IX
La paix revenait sous le toit de la Genette. Les pommes de terre avaient été plantées en bonne condition. Tous ces jours, on avait barré la porte de la maison. La mère retrouvait un peu de vigueur pour aider, et les enfants, en revenant de classe, couraient jusqu’aux champs, car le soleil ne quittait plus aussi vite le ciel; ils avaient semé, eux aussi, contents d’obéir à leur grande Aimée.
Cette pressante besogne achevée, Fansat eut le loisir de souffler un peu. Il se plia à ce qui fait le plus souvent le souci des femmes: traire, puiser l’eau, veiller au poulailler qui s’était bien dépeuplé. C’était pour soulager Aimée qui n’en pouvait plus. A ces petits soins, il ajoutait d’autres travaux; il fallait curer les rigoles des prés qui poussaient dru, redresser les barrières et tailler les buissons dont les ombres sont mangeuses d’herbe.
Il y avait peu de bois; il en fit en coupant des arbres morts. Bientôt il devrait désherber, faucher, et ce serait dur de «lever l’été» avec si peu de bras.

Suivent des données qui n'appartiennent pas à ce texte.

Lemma bind_call {A B} (c : lib_call) (a : A) (f : A -> M B) :
  bind (call c a) f = (ev_call c :: fst (f a), snd (f a)).
Proof. unfold call, bind, emit, ret. simpl. destruct (f a). reflexivity. Qed.

Lemma calls_app (t u : list event) : calls (t ++ u) = calls t ++ calls u.
Proof.
  induction t as [|e t IH]; simpl; [reflexivity|].
  destruct e; simpl; rewrite IH; reflexivity.
Qed.

(** ** The option loop *)

Lemma bind_writes {B} (c : Z) (m : M B) :
  bind (getopt_long_writes c) (fun _ => m) =
  ((if c =? ch "?" then [ev_getopt_long_message] else []) ++ fst m, snd m).
Proof.
  unfold getopt_long_writes, when, bind, emit, ret.
  destruct (c =? ch "?"), m; reflexivity.
Qed.

(** The messages of [getopt_long] for the answers [l]. *)
Lemma messages_cons (c : Z) (optarg : option string)
  (l : list getopt_answer) :
  (c =? -1) = false ->
  (c =? ch "h") = false ->
  map (fun _ => ev_getopt_long_message)
      (filter (is_option "?")
              (before_help (before_end (Answer c optarg :: l)))) =
  (if c =? ch "?" then [ev_getopt_long_message] else []) ++
  map (fun _ => ev_getopt_long_message)
      (filter (is_option "?") (before_help (before_end l))).
Proof.
  intros E1 Eh. cbn [before_end g_c]. rewrite E1. cbn [before_help].
  change (is_option "h" (Answer c optarg)) with (c =? ch "h").
  rewrite Eh. cbn [filter].
  change (is_option "?" (Answer c optarg)) with (c =? ch "?").
  destruct (c =? ch "?"); reflexivity.
Qed.

Lemma option_loop_help (cl : cmdline) (l : list getopt_answer) :
  forall o,
    existsb (is_option "h") (before_end l) = true ->
    option_loop cl l o =
    (map (fun _ => ev_getopt_long_message)
         (filter (is_option "?") (before_help (before_end l))) ++
     help_screen cl,
     Exit EXIT_SUCCESS).
Proof.
  induction l as [|[c optarg] l IH]; intros o H; [discriminate H|].
  cbn [option_loop]. rewrite bind_writes.
  cbn [before_end g_c] in H.
  destruct (c =? -1) eqn:Eend; [discriminate H|].
  cbn [existsb] in H. unfold is_option at 1 in H. cbn [g_c] in H.
  destruct (Z.eqb_spec c (ch "h")) as [->|Nh].
  - reflexivity.
  - cbn [orb] in H.
    assert (Eh : (c =? ch "h") = false) by (apply Z.eqb_neq; exact Nh).
    rewrite (messages_cons c optarg l Eend Eh), <- app_assoc.
    destruct (c =? ch "m"); [now rewrite IH|].
    destruct (c =? ch "p"); [now rewrite IH|].
    destruct (c =? ch "s"); [now rewrite IH|].
    destruct (c =? ch "v"); [now rewrite IH|].
    now rewrite IH.
Qed.

Lemma option_loop_done (cl : cmdline) (l : list getopt_answer) :
  forall o,
    existsb (is_option "h") (before_end l) = false ->
    option_loop cl l o =
    (map (fun _ => ev_getopt_long_message)
         (filter (is_option "?") (before_help (before_end l))),
     Next (Options
             (last_optarg "m" (before_end l) (manufacturer o))
             (last_optarg "p" (before_end l) (product o))
             (last_optarg "s" (before_end l) (serial o))
             (verbose_mode o || existsb (is_option "v") (before_end l)))).
Proof.
  induction l as [|[c optarg] l IH]; intros o H.
  - simpl. rewrite orb_false_r. destruct o; reflexivity.
  - cbn [option_loop]. rewrite bind_writes.
    cbn [before_end g_c] in *.
    destruct (Z.eqb_spec c (-1)) as [->|Nend].
    + simpl. rewrite orb_false_r. destruct o; reflexivity.
    + cbn [existsb] in H. unfold is_option at 1 in H. cbn [g_c] in H.
      apply orb_false_iff in H. destruct H as [Eh H].
      assert (Eend : (c =? -1) = false) by (apply Z.eqb_neq; exact Nend).
      pose proof (messages_cons c optarg l Eend Eh) as Em.
      cbn [before_end g_c] in Em. rewrite Eend in Em. rewrite Em.
      unfold last_optarg, is_option. cbn [fold_left existsb g_c].
      destruct (Z.eqb_spec c (ch "m")) as [->|Nm];
        [rewrite (IH _ H); reflexivity|].
      destruct (Z.eqb_spec c (ch "p")) as [->|Np];
        [rewrite (IH _ H); reflexivity|].
      destruct (Z.eqb_spec c (ch "s")) as [->|Ns];
        [rewrite (IH _ H); reflexivity|].
      destruct (Z.eqb_spec c (ch "v")) as [->|Nv];
        [rewrite (IH _ H); cbn [fst snd verbose_mode manufacturer product
                                  serial orb];
         rewrite orb_true_r; reflexivity|].
      rewrite Eh, (IH _ H). cbn [orb]. reflexivity.
Qed.

(** ** The search through the device list *)

Lemma find_usb_device_run (w : world) (cl : cmdline) (l : list usb_device) :
  find_usb_device l (p_bus (selection cl)) (p_device (selection cl)) =
  (map ev_call (probes cl l), Next (find (matches cl) l)).
Proof.
  induction l as [|d l IH]; [reflexivity|].
  cbn [find_usb_device probes find].
  unfold libusb_get_bus_number, libusb_get_device_address, matches.
  rewrite bind_call.
  destruct (bus_number d =? p_bus (selection cl)).
  - rewrite bind_call by exact w.
    destruct (device_address d =? p_device (selection cl)); cbn.
    + reflexivity.
    + fold (matches cl). rewrite IH. reflexivity.
  - cbn. fold (matches cl). rewrite IH. reflexivity.
Qed.

Lemma find_first {A} (f : A -> bool) (l : list A) (d : A) :
  find f l = Some d ->
  exists before after,
    l = before ++ d :: after /\
    f d = true /\
    forall x, In x before -> f x = false.
Proof.
  induction l as [|a l IH]; simpl; [discriminate|].
  destruct (f a) eqn:Fa.
  - intros [= ->]. exists [], l. simpl. tauto.
  - intros H. destruct (IH H) as (before & after & -> & Fd & Hb).
    exists (a :: before), after. simpl. split; [reflexivity|].
    split; [exact Fd|]. intros x [<-|Hx]; auto.
Qed.

Lemma calls_map_call (l : list lib_call) : calls (map ev_call l) = l.
Proof. induction l; simpl; congruence. Qed.

(** ** [main], by cases *)

Lemma calls_messages (cl : cmdline) : calls (getopt_messages cl) = [].
Proof.
  unfold getopt_messages.
  induction (filter (is_option "?") (before_help (options_seen cl)));
    simpl; auto.
Qed.

Lemma stdout_messages (cl : cmdline) :
  filter (to_stream stdout) (getopt_messages cl) = [].
Proof.
  unfold getopt_messages.
  induction (filter (is_option "?") (before_help (options_seen cl)));
    simpl; auto.
Qed.

Lemma stderr_messages (cl : cmdline) :
  filter (to_stream stderr) (getopt_messages cl) = getopt_messages cl.
Proof.
  unfold getopt_messages.
  induction (filter (is_option "?") (before_help (options_seen cl)));
    simpl; congruence.
Qed.

Lemma main_help (w : world) (cl : cmdline) :
  help_requested cl = true ->
  main w cl = (getopt_messages cl ++ help_screen cl, Exit EXIT_SUCCESS).
Proof.
  intros H. unfold main.
  rewrite (option_loop_help cl (getopt_long cl) initial_options H).
  reflexivity.
Qed.
(** C9, as the program has it: a call of [add_course] with a name that is
    not blank returns a new course of the collection whose name is the
    trimmed name, and saves it under that name; a call of [add_assignment]
    that passes the checks returns a new assignment whose name is the
    trimmed name, appends it to the course, and saves it under that name
    when the course is in the collection; a trimmed name has no whitespace
    in front or at its end; hence, when the stores that the process starts
    from hold no name with such whitespace, no call ever leaves one in the
    heap or in a store. *)
Theorem names_are_trimmed :
  (forall self name,
      strip name <> ""%string ->
      exists course co,
        add_course self name = (Return course, snd (add_course self name)) /\
        heap (snd (add_course self name)) !! course = Some co /\
        In course (courses (snd (add_course self name))) /\
        Course.name co = strip name /\
        In (Course.course_id co, strip name)
           (default [] (DataManager.courses_file
                          (files (snd (add_course self name)))))) /\
  (forall self course co name score max_points,
      heap self !! course = Some co ->
      strip name <> ""%string ->
      (max_points <=? 0) = false -> (score <? 0) = false ->
      (max_points <? score) = false ->
      exists a,
        add_assignment self course name score max_points
        = (Return a, snd (add_assignment self course name score max_points)) /\
        Assignment.name a = strip name /\
        heap (snd (add_assignment self course name score max_points)) !! course
        = Some (Course.add_assignment co a) /\
        (In course (courses self) ->
         In (DataManager.row_of_assignment a)
            (default [] (DataManager.assignments_file
                           (files (snd (add_assignment self course name
                                          score max_points))))))) /\
  (forall s, leading_space (strip s) = false /\
             trailing_space (strip s) = false) /\
  (forall start ops, names_trimmed start -> names_trimmed (run start ops)) /\
  (forall fs ops, stores_trimmed fs -> names_trimmed (run (init fs) ops)).
Proof.
  split; [| split; [| split; [| split]]].
  - intros self name Hname. unfold add_course.
    destruct (String.eqb (strip name) "") eqn:E.
    { apply string_eqb_empty in E. contradiction. }
    eexists _, _. split; [reflexivity |]. simpl.
    split; [apply lookup_snoc_new |]. simpl.
    split; [apply in_or_app; right; left; reflexivity |].
    split; [reflexivity |].
    unfold DataManager.course_rows.
    apply (in_map DataManager.row_of_course
             _ (Course.init _ (strip name))).
    eapply In_objects; simpl.
    + apply in_or_app. right. left. reflexivity.
    + apply lookup_snoc_new.
  - intros self course co name score max_points Hco Hname Hm Hs Hx.
    unfold add_assignment.
    destruct (String.eqb (strip name) "") eqn:E.
    { apply string_eqb_empty in E. contradiction. }
    rewrite Hm, Hs, Hx, Hco.
    eexists. split; [reflexivity |]. simpl.
    split; [reflexivity |].
    split; [apply list_lookup_insert_eq; eapply lookup_lt_Some, Hco |].
    intros Hin. unfold DataManager.assignment_rows.
    apply in_flat_map. eexists. split.
    + eapply In_objects; [exact Hin |].
      apply list_lookup_insert_eq. eapply lookup_lt_Some, Hco.
    + simpl. rewrite map_app. apply in_or_app. right. left. reflexivity.
  - intros s. apply trimmed_strip.
  - intros start ops. apply names_trimmed_run.
  - intros fs ops H. apply names_trimmed_run, names_trimmed_init, H.
Qed.

Lemma names_are_trimmed_witness :
  (exists course co,
      add_course gc0 "  Algorithms "
      = (Return course, snd (add_course gc0 "  Algorithms ")) /\
      heap (snd (add_course gc0 "  Algorithms ")) !! course = Some co /\
      Course.name co = "Algorithms"%string /\
      In (Course.course_id co, "Algorithms"%string)
         (default [] (DataManager.courses_file
                        (files (snd (add_course gc0 "  Algorithms ")))))) /\
  (exists a,
      add_assignment gc1 0%nat " HW  1  " 8 10
      = (Return a, snd (add_assignment gc1 0%nat " HW  1  " 8 10)) /\
      Assignment.name a = "HW  1"%string /\
      In (DataManager.row_of_assignment a)
         (default [] (DataManager.assignments_file
                        (files (snd (add_assignment gc1 0%nat " HW  1  "
                                       8 10)))))) /\
  names_trimmed gc_abf.
Proof.
  destruct names_are_trimmed as (H1 & H2 & _ & _ & H5).
  split; [| split].
  - destruct (H1 gc0 "  Algorithms ") as (course & co & Ha & Hb & _ & Hc & Hd);
      [discriminate |].
    exists course, co. auto.
  - destruct (H2 gc1 0%nat (Course.mk 1 "Algorithms" []) " HW  1  " 8 10)
      as (a & Ha & Hb & _ & Hc); try reflexivity; [discriminate |].
    exists a. split; [exact Ha | split; [exact Hb |]].
    apply Hc. left. reflexivity.
  - apply (H5 (DataManager.mk None None)). split; constructor.
Defined.

(** C9, as stated, fails: names that are already in a store are loaded and
    saved as they are.  From a courses store with the name " Algebra ",
    adding a course writes that name back, whitespace included. *)
Lemma add_course_saves_untrimmed_name :
  In (1%Z, " Algebra "%string)
     (default [] (DataManager.courses_file
                    (files (snd (add_course (init stores_spaced) "Biology")))))
  /\ leading_space " Algebra " = true /\ trailing_space " Algebra " = true.
Proof.
  split; [| split]; try reflexivity.
  vm_compute. left. reflexivity.
Qed.


(** ** Percentages *)

(** *** Rounding to binary64, on the specification of the operations *)

Section Binary64.

Local Open Scope Z_scope.

Local Abbreviation fexp := (SpecFloat.fexp prec emax).

Lemma iter_pos_nat {A} (f : A -> A) (p : positive) (x : A) :
  SpecFloat.iter_pos f p x = Nat.iter (Pos.to_nat p) f x.
Proof.
  revert x. induction p as [p IH | p IH |]; intros x; cbn [SpecFloat.iter_pos].
  - rewrite !IH, Pos2Nat.inj_xI. 
    replace (S (2 * Pos.to_nat p))%nat with (Pos.to_nat p + (Pos.to_nat p + 1))%nat by lia.
    rewrite !Nat.iter_add. reflexivity.
  - rewrite !IH, Pos2Nat.inj_xO.
    replace (2 * Pos.to_nat p)%nat with (Pos.to_nat p + Pos.to_nat p)%nat by lia.
    rewrite Nat.iter_add. reflexivity.
  - reflexivity.
Qed.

Il mena le dernier veau en foire et le vendit bien.
La belle saison était tout à fait venue. L’air était mol et chaud. Près de la maison, dans le verger, des pêchers qui, l’hiver, sont laids et bossus, se changeaient en nuages roses, aussi légers que ceux qui flottent au ciel à la fin d’une claire journée. Un petit vent faisait neiger les pruniers fleuris. Les poules s’ébattaient à l’aise dans la cour et leurs plumes avaient des reflets verts. Aimée cueillait au nid leurs œufs et les portait, tièdes encore, à sa mère qui les gobait crus avec un grain de sel.
Elle ne pensait jamais à elle, assez heureuse de se dévouer sans cesse. Mais le soleil plus chaud, l’odeur de la fraîche verdure, ce printemps qui faisait sauter le lien de l’hiver et se répandait sur la campagne tout entière, cette espérance qui volait avec les oiseaux et coulait dans les eaux bleuies, la touchaient et lui portaient au cœur des songes nouveaux.
Après des mois si rudes, elle sentait pour la première fois une terrible lassitude et cherchait un appui.
Par un de ces matins de fin avril où la pluie descend sur les collines, en rideaux d’argent léger, Jacques Lavergne, sautant de sa bicyclette, monta les marches de la terrasse. Il entra et salua Aimée avec une aisance des villes. La mère jardinait en compagnie du vieux Villard, et Fansat courait les champs où il y avait toujours quelque chose à faire.
—Mademoiselle Aimée, dit-il en s’asseyant, je vous avais dit que je viendrais vous voir. On s’est connu autrefois enfants, à l’école, mais après vous avez été en pension chez l’institutrice et moi je n’ai presque plus quitté Limoges.
Il la regardait avec une douceur qui la touchait. Elle était assise près de la table dans le jour doré qui tombait de la fenêtre, et elle reprisait des vêtements de Nonot.